Could you reproduce, from the records below, everything from the line with "rd_not_huge : e_huge" down to the line with "Proof. intros Hr [[a", keeping both of those lines and changing nothing?

========================

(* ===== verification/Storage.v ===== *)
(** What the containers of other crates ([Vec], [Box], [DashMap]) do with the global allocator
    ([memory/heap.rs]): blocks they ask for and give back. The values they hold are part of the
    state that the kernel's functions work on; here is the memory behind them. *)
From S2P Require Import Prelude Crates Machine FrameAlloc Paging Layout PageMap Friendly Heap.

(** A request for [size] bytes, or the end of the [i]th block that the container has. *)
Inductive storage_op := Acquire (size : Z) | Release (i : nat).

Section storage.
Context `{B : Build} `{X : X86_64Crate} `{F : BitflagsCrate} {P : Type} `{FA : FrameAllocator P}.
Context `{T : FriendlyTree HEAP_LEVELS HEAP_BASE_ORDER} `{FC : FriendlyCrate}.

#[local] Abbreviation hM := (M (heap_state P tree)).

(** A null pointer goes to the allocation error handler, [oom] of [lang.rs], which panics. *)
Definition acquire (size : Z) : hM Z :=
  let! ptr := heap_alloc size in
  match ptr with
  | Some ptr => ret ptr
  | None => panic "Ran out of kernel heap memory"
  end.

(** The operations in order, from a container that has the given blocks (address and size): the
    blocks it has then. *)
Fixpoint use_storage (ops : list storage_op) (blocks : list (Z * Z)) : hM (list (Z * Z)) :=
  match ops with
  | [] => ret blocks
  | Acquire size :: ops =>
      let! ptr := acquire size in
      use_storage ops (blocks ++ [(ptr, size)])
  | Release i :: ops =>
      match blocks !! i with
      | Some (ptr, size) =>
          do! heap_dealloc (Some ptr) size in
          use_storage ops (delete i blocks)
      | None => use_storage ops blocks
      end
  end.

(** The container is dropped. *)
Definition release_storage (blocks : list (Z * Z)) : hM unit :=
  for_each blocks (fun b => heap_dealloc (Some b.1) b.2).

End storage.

========================

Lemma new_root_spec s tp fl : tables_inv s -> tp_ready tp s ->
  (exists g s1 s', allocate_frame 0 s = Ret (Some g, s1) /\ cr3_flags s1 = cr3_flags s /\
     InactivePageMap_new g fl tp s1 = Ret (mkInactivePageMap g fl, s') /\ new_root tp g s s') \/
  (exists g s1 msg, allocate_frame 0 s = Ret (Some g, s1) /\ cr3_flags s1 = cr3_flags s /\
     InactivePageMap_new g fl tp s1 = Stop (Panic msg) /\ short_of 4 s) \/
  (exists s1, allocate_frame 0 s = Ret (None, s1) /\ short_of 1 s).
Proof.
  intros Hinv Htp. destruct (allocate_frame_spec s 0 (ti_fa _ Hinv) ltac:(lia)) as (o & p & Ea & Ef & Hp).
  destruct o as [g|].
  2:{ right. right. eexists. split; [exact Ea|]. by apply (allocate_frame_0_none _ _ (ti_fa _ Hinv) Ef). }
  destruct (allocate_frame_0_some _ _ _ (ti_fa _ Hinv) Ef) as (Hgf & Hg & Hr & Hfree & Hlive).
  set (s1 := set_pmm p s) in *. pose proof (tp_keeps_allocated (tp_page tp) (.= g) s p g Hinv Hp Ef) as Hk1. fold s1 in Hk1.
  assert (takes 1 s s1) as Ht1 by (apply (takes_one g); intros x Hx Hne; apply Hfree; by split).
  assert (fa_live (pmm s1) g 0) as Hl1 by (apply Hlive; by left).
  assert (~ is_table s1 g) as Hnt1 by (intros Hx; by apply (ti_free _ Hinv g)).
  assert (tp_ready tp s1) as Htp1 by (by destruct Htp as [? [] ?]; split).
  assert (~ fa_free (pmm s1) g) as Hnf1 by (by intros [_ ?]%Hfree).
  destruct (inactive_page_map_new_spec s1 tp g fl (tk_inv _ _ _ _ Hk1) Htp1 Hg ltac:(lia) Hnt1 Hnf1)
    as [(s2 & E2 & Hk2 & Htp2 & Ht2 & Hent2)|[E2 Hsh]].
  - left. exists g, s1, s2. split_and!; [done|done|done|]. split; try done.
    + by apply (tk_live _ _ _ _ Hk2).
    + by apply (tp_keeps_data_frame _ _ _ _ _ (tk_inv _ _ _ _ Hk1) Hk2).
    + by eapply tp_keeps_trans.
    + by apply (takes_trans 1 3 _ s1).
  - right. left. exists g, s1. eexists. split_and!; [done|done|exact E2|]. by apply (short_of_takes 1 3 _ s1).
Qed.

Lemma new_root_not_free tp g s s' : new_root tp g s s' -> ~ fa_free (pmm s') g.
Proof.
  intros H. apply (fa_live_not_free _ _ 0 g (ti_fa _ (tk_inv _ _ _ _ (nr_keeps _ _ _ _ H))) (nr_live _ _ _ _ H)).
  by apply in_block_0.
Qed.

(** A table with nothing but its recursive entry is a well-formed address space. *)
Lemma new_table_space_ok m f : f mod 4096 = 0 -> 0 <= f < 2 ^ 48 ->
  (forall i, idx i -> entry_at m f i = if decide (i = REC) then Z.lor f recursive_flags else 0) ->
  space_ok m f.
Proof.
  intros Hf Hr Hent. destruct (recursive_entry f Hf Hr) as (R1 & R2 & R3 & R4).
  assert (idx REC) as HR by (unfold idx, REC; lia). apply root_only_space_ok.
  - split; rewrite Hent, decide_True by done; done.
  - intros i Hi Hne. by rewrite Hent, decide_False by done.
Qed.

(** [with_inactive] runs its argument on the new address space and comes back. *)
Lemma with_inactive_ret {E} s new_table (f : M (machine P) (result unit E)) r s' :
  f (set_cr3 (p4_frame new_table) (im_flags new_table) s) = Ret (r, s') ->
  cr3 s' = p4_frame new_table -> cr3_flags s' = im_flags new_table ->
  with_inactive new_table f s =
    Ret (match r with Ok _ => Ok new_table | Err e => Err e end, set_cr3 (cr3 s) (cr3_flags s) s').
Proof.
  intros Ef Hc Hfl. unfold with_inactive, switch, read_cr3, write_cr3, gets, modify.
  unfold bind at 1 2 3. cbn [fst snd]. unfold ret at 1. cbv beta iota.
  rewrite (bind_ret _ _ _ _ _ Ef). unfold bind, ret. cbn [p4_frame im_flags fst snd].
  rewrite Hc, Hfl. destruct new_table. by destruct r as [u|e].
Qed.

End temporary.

========================

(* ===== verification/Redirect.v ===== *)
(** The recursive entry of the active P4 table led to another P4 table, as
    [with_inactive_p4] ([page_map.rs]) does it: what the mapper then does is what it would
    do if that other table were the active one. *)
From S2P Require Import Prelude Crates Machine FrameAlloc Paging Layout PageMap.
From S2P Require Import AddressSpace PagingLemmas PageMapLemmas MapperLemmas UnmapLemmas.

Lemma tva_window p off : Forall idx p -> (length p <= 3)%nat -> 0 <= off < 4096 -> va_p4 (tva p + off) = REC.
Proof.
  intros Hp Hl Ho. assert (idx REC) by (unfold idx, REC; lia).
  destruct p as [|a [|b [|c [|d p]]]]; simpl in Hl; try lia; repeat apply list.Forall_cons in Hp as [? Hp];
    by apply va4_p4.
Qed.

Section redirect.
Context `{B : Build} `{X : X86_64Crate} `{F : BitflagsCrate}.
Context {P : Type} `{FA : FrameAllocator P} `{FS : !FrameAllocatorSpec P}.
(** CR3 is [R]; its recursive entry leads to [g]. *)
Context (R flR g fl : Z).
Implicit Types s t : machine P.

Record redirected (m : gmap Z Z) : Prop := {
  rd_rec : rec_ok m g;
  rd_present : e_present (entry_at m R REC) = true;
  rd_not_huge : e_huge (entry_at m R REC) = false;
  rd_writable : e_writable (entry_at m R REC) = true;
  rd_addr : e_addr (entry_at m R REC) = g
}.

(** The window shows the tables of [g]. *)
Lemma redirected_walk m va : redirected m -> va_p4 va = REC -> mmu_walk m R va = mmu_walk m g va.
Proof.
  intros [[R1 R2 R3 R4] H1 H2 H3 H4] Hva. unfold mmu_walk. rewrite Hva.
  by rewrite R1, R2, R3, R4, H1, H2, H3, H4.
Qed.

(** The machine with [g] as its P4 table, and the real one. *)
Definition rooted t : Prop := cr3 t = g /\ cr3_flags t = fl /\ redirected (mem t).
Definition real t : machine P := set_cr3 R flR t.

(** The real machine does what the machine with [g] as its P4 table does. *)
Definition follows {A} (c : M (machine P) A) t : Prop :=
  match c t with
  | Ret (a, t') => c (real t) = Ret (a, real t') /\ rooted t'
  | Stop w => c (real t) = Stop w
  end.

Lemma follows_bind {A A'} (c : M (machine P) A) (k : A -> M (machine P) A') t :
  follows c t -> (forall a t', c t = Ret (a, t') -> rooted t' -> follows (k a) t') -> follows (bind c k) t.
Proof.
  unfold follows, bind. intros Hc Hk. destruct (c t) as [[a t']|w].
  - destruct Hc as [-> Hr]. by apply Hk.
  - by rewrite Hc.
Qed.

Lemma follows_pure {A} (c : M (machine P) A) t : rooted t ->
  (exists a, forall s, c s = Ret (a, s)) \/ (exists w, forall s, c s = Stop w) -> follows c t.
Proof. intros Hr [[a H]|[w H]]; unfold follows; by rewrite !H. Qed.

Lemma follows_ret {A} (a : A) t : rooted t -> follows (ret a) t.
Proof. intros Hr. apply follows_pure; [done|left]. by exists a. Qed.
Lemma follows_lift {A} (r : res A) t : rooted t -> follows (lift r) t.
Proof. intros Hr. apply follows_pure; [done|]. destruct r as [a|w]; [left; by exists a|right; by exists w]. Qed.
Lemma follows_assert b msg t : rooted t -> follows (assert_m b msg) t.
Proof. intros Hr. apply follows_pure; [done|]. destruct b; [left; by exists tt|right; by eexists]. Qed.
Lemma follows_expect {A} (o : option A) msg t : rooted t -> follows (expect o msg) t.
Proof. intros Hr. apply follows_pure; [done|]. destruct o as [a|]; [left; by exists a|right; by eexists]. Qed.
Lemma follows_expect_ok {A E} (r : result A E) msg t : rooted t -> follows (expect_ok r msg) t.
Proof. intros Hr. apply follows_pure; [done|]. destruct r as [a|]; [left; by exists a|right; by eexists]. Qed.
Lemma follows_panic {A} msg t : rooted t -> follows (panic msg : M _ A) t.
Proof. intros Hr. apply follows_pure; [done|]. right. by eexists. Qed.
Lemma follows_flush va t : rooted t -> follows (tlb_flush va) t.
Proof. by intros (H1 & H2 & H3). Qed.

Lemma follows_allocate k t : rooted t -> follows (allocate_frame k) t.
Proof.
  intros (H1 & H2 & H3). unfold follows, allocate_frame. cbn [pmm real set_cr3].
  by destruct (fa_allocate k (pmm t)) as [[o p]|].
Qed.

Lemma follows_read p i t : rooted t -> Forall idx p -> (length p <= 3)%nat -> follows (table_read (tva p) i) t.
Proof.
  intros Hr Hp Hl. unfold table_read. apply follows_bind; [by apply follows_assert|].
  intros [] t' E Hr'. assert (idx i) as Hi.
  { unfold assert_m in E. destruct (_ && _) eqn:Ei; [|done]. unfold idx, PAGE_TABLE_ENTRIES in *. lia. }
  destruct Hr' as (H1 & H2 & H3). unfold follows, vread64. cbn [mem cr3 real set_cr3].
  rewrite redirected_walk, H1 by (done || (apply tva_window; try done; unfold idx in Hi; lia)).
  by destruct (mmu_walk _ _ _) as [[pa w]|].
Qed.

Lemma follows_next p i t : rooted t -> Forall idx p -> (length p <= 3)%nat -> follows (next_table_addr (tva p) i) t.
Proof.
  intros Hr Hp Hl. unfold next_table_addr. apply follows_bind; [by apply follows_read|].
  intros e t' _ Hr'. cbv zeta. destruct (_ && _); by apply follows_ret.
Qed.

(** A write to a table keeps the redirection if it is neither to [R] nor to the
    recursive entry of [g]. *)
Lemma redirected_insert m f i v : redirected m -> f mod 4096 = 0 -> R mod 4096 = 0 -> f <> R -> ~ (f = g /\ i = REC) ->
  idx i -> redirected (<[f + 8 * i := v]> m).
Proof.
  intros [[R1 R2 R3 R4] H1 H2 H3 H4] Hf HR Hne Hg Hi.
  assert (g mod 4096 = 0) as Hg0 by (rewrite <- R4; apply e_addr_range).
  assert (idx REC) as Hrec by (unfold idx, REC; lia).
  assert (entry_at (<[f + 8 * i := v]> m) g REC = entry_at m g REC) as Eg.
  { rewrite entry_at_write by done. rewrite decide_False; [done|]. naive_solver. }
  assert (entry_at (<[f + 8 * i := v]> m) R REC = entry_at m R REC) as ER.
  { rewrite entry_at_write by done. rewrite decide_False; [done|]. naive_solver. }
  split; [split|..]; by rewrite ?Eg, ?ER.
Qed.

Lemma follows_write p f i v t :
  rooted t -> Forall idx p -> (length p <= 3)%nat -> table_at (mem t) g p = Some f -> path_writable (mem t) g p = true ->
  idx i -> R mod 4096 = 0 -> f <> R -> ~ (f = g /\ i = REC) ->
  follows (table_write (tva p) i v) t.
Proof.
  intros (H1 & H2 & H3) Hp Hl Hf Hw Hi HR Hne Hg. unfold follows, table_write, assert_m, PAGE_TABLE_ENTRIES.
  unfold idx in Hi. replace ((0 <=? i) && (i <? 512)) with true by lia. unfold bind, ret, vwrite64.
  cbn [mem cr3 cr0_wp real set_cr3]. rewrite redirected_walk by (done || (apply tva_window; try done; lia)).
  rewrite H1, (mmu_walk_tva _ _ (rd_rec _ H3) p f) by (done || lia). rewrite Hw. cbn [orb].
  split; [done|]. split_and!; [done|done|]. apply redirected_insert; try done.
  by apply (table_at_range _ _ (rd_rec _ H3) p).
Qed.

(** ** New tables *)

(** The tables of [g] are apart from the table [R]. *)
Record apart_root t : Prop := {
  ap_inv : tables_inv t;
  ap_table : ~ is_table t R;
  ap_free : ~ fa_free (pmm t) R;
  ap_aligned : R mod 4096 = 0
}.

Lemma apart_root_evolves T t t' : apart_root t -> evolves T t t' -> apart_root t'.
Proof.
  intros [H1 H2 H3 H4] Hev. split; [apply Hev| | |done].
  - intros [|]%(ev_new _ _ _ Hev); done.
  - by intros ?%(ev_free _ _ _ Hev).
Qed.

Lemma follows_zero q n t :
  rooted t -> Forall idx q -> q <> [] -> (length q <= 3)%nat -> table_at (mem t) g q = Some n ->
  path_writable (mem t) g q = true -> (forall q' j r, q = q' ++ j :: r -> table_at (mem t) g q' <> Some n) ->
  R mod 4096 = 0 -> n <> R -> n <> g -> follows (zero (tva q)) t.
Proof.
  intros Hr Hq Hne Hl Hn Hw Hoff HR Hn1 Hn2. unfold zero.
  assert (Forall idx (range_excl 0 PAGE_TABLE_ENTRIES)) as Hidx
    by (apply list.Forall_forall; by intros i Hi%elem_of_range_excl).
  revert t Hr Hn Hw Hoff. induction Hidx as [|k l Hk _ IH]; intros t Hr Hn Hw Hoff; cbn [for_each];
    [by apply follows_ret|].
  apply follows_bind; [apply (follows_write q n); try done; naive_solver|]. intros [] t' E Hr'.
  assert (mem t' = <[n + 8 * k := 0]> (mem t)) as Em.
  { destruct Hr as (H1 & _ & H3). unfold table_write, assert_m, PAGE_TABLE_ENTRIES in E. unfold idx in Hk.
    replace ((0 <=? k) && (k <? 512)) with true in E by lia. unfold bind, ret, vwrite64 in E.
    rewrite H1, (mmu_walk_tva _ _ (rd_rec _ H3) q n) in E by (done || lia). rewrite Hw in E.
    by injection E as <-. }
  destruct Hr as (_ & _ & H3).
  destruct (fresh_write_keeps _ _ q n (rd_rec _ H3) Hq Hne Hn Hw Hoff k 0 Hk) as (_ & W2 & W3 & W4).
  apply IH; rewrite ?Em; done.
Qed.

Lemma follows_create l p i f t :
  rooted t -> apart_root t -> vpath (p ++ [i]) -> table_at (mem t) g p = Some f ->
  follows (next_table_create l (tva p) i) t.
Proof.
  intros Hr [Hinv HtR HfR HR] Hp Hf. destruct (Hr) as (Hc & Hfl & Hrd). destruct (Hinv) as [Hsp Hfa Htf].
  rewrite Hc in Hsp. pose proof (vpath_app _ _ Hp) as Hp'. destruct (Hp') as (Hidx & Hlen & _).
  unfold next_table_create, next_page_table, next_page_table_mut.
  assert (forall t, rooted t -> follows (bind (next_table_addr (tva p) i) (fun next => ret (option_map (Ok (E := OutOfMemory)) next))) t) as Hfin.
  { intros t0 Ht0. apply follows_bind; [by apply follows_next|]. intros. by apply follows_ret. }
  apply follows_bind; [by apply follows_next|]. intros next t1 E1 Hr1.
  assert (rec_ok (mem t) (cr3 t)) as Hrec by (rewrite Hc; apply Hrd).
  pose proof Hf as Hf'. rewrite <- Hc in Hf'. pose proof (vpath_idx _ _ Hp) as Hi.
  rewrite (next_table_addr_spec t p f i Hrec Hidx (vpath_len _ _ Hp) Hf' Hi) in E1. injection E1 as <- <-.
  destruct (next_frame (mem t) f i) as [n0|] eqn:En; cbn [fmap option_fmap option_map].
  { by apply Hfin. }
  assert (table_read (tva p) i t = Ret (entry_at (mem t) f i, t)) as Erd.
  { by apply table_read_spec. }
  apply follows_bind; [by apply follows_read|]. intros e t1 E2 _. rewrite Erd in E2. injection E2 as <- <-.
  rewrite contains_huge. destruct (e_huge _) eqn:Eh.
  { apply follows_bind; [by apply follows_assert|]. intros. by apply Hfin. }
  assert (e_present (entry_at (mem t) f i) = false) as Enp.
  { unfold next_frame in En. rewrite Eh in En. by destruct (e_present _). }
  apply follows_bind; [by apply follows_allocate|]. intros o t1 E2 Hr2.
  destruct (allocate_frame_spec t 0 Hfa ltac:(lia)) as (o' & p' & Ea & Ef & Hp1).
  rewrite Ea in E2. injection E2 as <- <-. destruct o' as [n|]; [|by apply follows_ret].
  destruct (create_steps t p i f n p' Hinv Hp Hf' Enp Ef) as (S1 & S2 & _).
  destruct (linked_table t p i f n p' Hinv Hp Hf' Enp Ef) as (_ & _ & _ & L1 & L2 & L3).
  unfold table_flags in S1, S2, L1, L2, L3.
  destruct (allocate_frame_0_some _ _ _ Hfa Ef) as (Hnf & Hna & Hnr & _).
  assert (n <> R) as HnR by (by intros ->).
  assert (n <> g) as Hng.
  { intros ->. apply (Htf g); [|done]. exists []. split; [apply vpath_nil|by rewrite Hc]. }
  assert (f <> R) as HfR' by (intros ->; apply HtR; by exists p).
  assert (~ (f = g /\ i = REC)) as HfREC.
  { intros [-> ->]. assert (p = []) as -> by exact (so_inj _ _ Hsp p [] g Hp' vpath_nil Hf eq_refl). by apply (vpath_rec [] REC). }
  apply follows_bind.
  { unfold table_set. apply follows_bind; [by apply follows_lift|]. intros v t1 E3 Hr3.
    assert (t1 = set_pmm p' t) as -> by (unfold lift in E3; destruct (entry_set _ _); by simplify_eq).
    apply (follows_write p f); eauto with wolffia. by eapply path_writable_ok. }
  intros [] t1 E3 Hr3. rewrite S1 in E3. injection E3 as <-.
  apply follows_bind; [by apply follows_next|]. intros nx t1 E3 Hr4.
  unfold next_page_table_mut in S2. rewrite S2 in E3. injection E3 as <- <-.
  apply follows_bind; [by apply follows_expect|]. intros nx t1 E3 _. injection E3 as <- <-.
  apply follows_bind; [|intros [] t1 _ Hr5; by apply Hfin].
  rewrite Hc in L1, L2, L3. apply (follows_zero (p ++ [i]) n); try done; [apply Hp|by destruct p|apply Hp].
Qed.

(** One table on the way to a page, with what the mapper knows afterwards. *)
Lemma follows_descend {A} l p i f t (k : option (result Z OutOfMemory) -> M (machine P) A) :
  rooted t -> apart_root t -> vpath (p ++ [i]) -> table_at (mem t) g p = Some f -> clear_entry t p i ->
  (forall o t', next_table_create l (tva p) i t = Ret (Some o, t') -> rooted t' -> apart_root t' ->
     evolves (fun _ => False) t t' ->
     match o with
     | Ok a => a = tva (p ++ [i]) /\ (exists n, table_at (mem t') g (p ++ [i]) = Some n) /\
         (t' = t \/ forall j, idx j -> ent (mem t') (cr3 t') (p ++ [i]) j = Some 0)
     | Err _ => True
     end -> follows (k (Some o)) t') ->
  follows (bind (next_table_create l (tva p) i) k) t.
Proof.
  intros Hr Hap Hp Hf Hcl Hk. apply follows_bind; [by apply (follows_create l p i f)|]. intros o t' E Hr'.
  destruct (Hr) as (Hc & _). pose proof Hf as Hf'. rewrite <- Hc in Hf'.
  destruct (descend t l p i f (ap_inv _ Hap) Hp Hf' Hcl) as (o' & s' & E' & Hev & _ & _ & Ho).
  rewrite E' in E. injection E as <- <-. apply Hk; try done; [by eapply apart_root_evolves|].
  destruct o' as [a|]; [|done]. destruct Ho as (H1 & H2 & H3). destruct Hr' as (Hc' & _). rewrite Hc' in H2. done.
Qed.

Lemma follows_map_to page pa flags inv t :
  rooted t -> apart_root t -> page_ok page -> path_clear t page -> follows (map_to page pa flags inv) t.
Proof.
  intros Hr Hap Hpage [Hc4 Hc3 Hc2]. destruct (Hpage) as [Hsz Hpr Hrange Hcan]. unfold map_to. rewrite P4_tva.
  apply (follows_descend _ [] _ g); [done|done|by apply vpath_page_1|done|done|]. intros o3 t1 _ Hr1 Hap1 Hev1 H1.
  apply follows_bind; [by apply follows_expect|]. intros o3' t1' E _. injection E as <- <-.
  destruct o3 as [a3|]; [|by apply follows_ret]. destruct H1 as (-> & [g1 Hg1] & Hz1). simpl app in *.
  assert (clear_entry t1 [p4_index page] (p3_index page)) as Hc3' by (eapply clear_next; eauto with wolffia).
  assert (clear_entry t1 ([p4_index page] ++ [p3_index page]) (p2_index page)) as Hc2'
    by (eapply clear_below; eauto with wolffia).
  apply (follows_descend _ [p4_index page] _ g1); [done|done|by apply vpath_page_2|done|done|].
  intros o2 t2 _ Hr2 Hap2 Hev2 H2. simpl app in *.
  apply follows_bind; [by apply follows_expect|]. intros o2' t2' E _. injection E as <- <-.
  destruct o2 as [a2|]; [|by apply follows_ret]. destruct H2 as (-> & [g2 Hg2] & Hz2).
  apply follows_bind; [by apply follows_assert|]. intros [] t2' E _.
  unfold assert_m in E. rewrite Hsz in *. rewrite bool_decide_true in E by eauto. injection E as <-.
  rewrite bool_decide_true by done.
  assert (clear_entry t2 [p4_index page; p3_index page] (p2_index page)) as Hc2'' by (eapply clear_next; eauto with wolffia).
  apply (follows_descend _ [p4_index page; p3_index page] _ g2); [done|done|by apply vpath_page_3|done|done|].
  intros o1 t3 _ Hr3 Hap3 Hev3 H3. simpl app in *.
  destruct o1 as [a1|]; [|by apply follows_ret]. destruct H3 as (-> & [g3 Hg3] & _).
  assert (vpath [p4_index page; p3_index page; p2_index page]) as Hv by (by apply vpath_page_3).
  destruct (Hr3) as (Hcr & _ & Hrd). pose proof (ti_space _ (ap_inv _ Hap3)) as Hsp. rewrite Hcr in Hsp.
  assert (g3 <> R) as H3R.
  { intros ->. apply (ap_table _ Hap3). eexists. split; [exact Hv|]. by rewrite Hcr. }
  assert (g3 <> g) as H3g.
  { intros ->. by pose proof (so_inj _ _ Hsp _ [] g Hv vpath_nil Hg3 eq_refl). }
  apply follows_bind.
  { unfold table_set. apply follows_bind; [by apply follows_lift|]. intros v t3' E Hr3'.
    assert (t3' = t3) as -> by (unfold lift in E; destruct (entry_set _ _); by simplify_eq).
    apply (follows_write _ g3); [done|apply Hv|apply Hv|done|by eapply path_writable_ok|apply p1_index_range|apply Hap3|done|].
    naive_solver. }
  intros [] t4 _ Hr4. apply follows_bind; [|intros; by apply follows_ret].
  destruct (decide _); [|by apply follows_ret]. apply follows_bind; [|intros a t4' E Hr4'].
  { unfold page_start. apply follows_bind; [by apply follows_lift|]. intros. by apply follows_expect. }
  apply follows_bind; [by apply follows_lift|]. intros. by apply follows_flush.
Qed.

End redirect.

========================

= RESPONSE TO THIS TASK =
  rd_not_huge : e_huge (entry_at m R REC) = false;
  rd_writable : e_writable (entry_at m R REC) = true;
  rd_addr : e_addr (entry_at m R REC) = g
}.

(** The window shows the tables of [g]. *)
Lemma redirected_walk m va : redirected m -> va_p4 va = REC -> mmu_walk m R va = mmu_walk m g va.
Proof.
  intros [[R1 R2 R3 R4] H1 H2 H3 H4] Hva. unfold mmu_walk. rewrite Hva.
  by rewrite R1, R2, R3, R4, H1, H2, H3, H4.
Qed.

(** The machine with [g] as its P4 table, and the real one. *)
Definition rooted t : Prop := cr3 t = g /\ cr3_flags t = fl /\ redirected (mem t).
Definition real t : machine P := set_cr3 R flR t.

(** The real machine does what the machine with [g] as its P4 table does. *)
Definition follows {A} (c : M (machine P) A) t : Prop :=
  match c t with
  | Ret (a, t') => c (real t) = Ret (a, real t') /\ rooted t'
  | Stop w => c (real t) = Stop w
  end.

Lemma follows_bind {A A'} (c : M (machine P) A) (k : A -> M (machine P) A') t :
  follows c t -> (forall a t', c t = Ret (a, t') -> rooted t' -> follows (k a) t') -> follows (bind c k) t.
Proof.
  unfold follows, bind. intros Hc Hk. destruct (c t) as [[a t']|w].
  - destruct Hc as [-> Hr]. by apply Hk.
  - by rewrite Hc.
Qed.

Lemma follows_pure {A} (c : M (machine P) A) t : rooted t ->
  (exists a, forall s, c s = Ret (a, s)) \/ (exists w, forall s, c s = Stop w) -> follows c t.
Proof. intros Hr [[a H]|[w H]]; unfold follows; by rewrite !H. Qed.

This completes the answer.